* TASK BRIEF *
Using the entries below, output each line exactly from the first through the one that contains "default NaN (inputData !! i).".

* DATASET *
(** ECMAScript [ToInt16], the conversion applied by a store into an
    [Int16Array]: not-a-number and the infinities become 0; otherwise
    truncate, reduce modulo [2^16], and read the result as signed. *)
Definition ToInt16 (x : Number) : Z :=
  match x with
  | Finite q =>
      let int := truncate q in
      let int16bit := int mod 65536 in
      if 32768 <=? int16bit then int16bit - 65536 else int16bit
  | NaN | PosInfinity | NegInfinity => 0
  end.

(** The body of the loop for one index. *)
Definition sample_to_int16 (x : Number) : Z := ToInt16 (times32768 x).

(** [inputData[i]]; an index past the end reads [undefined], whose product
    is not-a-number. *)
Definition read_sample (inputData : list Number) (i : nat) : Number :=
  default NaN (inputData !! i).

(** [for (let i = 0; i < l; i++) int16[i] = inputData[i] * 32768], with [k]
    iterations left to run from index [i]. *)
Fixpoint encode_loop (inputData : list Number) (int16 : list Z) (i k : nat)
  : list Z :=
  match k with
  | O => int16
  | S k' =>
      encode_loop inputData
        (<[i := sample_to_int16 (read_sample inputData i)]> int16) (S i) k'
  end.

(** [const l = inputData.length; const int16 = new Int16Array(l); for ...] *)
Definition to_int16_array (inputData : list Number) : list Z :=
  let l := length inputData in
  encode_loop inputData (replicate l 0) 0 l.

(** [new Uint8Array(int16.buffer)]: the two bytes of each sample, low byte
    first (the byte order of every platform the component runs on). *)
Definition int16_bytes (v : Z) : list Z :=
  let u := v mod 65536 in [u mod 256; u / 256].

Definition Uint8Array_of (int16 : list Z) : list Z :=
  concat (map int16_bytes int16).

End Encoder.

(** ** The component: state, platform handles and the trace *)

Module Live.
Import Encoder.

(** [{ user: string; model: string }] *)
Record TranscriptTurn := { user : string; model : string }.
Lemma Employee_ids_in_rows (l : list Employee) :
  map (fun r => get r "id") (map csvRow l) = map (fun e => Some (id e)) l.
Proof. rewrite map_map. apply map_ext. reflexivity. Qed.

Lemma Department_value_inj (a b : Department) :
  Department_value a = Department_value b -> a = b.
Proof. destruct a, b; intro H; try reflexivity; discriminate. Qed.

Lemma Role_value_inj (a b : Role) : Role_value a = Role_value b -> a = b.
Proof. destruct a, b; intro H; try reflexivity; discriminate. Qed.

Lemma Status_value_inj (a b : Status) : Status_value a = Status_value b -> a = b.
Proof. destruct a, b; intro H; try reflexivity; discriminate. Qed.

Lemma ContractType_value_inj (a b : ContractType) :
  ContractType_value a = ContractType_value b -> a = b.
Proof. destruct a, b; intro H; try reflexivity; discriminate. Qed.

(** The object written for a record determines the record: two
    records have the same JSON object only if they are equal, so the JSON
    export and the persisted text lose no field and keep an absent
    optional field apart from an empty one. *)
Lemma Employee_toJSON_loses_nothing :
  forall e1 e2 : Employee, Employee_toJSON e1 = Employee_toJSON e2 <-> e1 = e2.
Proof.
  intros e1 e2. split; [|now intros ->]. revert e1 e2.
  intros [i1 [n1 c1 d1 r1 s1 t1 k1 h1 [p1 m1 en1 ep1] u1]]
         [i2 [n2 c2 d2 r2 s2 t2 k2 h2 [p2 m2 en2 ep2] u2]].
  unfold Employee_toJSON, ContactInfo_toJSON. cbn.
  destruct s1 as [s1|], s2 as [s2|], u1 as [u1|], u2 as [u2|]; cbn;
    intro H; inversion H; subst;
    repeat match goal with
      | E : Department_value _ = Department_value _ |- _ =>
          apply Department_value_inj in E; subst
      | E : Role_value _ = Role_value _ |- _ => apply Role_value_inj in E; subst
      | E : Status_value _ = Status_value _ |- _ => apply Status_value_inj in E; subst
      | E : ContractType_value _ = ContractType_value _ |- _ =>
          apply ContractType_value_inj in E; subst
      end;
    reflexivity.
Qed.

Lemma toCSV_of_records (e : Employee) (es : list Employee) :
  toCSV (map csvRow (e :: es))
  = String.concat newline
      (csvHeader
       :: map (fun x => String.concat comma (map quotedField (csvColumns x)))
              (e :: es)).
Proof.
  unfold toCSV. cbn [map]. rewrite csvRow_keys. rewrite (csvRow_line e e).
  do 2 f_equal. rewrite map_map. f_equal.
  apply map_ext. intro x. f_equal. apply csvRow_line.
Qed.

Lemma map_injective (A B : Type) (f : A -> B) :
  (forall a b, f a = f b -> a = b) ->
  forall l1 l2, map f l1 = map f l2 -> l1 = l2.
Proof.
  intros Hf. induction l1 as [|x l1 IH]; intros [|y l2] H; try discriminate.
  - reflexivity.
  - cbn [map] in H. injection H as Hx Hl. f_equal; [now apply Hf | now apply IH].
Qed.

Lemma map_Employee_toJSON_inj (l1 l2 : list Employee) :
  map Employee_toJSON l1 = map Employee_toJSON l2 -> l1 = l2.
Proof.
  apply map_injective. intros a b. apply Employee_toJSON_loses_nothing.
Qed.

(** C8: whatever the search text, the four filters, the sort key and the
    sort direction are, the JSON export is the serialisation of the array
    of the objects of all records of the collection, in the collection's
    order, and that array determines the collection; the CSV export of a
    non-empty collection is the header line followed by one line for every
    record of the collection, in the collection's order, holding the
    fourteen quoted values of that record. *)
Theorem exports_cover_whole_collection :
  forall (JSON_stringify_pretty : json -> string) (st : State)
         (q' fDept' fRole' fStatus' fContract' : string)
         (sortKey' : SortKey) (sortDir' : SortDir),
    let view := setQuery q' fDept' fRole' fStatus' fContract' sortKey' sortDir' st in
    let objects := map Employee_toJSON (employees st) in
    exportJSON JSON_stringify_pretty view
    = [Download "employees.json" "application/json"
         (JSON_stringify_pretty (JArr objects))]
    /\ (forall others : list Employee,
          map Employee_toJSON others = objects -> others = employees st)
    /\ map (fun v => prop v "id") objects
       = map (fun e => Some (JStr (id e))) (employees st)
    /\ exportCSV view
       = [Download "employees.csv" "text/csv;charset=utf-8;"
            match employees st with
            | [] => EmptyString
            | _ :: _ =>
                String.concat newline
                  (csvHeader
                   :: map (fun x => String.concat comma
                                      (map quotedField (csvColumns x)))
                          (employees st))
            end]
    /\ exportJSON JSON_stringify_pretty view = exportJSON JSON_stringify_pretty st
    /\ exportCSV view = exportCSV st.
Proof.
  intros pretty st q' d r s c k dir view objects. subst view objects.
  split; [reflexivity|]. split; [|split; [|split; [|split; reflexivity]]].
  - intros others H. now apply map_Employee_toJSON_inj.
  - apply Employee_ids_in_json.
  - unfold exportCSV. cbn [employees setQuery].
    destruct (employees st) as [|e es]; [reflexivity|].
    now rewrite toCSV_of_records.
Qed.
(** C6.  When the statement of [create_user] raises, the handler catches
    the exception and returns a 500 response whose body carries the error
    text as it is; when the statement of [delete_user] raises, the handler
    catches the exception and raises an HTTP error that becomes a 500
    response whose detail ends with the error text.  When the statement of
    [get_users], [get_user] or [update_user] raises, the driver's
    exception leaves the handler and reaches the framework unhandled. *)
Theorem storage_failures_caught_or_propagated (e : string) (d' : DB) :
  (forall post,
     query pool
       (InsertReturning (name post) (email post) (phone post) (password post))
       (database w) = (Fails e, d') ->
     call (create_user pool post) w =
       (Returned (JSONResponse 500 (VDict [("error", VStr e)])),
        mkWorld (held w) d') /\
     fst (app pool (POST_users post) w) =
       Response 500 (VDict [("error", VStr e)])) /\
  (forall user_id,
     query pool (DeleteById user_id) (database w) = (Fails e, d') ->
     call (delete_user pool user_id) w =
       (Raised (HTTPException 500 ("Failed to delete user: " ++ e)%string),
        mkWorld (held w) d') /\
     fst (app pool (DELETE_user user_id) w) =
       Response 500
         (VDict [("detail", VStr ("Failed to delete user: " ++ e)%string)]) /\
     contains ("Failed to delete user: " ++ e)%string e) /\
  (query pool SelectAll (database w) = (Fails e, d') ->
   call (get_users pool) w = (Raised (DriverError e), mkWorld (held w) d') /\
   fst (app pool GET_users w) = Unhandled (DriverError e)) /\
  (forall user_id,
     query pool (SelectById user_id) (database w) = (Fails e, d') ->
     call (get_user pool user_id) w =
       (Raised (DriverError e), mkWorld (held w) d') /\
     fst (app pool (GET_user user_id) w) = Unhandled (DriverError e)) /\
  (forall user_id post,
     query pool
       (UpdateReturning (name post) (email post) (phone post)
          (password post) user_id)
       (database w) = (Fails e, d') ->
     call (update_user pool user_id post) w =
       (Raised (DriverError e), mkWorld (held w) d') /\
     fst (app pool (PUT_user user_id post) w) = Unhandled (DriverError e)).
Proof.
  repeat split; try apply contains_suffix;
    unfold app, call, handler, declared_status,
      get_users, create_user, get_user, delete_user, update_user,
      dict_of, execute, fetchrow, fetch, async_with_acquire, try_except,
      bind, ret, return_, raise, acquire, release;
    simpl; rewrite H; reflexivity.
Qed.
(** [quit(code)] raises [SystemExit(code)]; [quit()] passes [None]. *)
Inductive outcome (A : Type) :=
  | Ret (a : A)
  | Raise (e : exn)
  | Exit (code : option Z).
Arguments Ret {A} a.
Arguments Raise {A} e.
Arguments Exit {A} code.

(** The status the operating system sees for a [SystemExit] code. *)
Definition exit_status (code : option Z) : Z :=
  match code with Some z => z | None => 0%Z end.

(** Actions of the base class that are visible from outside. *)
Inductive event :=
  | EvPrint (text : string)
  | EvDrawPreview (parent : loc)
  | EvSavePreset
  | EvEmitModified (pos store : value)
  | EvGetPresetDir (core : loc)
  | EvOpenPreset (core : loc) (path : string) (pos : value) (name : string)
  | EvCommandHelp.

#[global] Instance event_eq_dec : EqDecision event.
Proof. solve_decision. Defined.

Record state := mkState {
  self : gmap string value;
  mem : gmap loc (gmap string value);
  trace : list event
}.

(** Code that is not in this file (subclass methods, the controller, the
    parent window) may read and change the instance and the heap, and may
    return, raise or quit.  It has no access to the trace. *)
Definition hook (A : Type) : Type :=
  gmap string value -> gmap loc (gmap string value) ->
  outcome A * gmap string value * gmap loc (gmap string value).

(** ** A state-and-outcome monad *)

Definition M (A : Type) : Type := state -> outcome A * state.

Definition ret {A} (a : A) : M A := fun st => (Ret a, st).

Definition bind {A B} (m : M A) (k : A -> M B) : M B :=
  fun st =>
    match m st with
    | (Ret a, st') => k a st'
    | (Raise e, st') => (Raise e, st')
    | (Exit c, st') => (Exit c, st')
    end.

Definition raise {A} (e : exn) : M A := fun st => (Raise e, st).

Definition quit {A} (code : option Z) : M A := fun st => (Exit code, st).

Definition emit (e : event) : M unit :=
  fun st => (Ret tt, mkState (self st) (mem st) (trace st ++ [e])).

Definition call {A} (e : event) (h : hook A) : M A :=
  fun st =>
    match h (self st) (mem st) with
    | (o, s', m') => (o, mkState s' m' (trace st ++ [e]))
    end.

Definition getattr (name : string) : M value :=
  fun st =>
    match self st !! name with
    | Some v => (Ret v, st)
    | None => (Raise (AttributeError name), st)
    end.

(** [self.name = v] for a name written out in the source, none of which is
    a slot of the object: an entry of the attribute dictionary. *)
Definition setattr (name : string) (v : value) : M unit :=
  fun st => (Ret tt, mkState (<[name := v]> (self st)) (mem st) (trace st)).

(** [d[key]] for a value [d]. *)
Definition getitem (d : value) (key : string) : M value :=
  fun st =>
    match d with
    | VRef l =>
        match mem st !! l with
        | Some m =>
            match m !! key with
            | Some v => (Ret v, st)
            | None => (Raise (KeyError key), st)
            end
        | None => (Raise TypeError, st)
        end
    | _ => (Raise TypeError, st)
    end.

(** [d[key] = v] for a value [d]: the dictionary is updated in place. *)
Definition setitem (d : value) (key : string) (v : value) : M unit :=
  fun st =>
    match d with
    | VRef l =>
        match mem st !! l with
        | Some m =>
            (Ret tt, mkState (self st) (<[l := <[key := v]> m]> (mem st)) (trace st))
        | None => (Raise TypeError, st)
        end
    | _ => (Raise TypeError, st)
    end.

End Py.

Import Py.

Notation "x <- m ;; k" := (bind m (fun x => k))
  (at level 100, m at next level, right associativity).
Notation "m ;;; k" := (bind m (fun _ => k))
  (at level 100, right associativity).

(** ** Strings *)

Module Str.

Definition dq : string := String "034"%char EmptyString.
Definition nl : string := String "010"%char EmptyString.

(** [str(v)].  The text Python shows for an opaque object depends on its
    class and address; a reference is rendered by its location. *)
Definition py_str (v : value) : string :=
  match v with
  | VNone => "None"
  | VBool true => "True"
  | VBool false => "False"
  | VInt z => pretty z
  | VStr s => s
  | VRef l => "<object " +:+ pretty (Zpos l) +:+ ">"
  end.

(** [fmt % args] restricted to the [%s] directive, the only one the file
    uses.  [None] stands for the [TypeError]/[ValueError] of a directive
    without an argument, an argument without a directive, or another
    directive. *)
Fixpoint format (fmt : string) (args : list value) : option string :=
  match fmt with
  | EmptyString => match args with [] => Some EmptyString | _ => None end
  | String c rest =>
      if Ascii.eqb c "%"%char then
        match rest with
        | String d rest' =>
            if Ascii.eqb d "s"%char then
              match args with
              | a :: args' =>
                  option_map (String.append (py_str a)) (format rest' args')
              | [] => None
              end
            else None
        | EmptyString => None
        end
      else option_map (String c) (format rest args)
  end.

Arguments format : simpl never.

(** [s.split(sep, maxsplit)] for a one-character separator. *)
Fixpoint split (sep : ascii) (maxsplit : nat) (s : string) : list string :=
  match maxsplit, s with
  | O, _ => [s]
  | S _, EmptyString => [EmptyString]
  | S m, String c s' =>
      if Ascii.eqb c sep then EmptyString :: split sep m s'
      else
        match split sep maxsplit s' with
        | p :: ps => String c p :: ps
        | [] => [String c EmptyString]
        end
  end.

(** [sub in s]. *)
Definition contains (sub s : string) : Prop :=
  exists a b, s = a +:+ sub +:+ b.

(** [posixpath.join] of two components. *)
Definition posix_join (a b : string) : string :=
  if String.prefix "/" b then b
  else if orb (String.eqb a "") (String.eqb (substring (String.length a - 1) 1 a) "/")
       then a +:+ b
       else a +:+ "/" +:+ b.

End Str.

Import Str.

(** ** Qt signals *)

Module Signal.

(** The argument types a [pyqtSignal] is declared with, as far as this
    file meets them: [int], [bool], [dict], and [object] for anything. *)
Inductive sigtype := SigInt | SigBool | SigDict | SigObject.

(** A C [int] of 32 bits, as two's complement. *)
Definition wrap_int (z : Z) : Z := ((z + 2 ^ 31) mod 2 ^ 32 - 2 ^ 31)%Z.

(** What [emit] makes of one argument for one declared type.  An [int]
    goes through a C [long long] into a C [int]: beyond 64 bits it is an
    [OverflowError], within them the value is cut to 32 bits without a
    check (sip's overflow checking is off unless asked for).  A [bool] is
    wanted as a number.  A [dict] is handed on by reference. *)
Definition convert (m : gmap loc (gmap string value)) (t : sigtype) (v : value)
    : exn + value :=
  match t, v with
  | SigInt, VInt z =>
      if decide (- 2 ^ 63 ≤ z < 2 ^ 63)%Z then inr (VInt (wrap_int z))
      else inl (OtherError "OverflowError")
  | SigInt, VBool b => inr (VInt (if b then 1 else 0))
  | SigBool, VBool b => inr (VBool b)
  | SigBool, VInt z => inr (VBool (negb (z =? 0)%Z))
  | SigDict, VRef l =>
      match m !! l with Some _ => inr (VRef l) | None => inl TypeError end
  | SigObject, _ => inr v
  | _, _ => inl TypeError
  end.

* THE COMPLETED TASK *
(** ECMAScript [ToInt16], the conversion applied by a store into an
    [Int16Array]: not-a-number and the infinities become 0; otherwise
    truncate, reduce modulo [2^16], and read the result as signed. *)
Definition ToInt16 (x : Number) : Z :=
  match x with
  | Finite q =>
      let int := truncate q in
      let int16bit := int mod 65536 in
      if 32768 <=? int16bit then int16bit - 65536 else int16bit
  | NaN | PosInfinity | NegInfinity => 0
  end.

(** The body of the loop for one index. *)
Definition sample_to_int16 (x : Number) : Z := ToInt16 (times32768 x).

(** [inputData[i]]; an index past the end reads [undefined], whose product
    is not-a-number. *)
Definition read_sample (inputData : list Number) (i : nat) : Number :=
  default NaN (inputData !! i).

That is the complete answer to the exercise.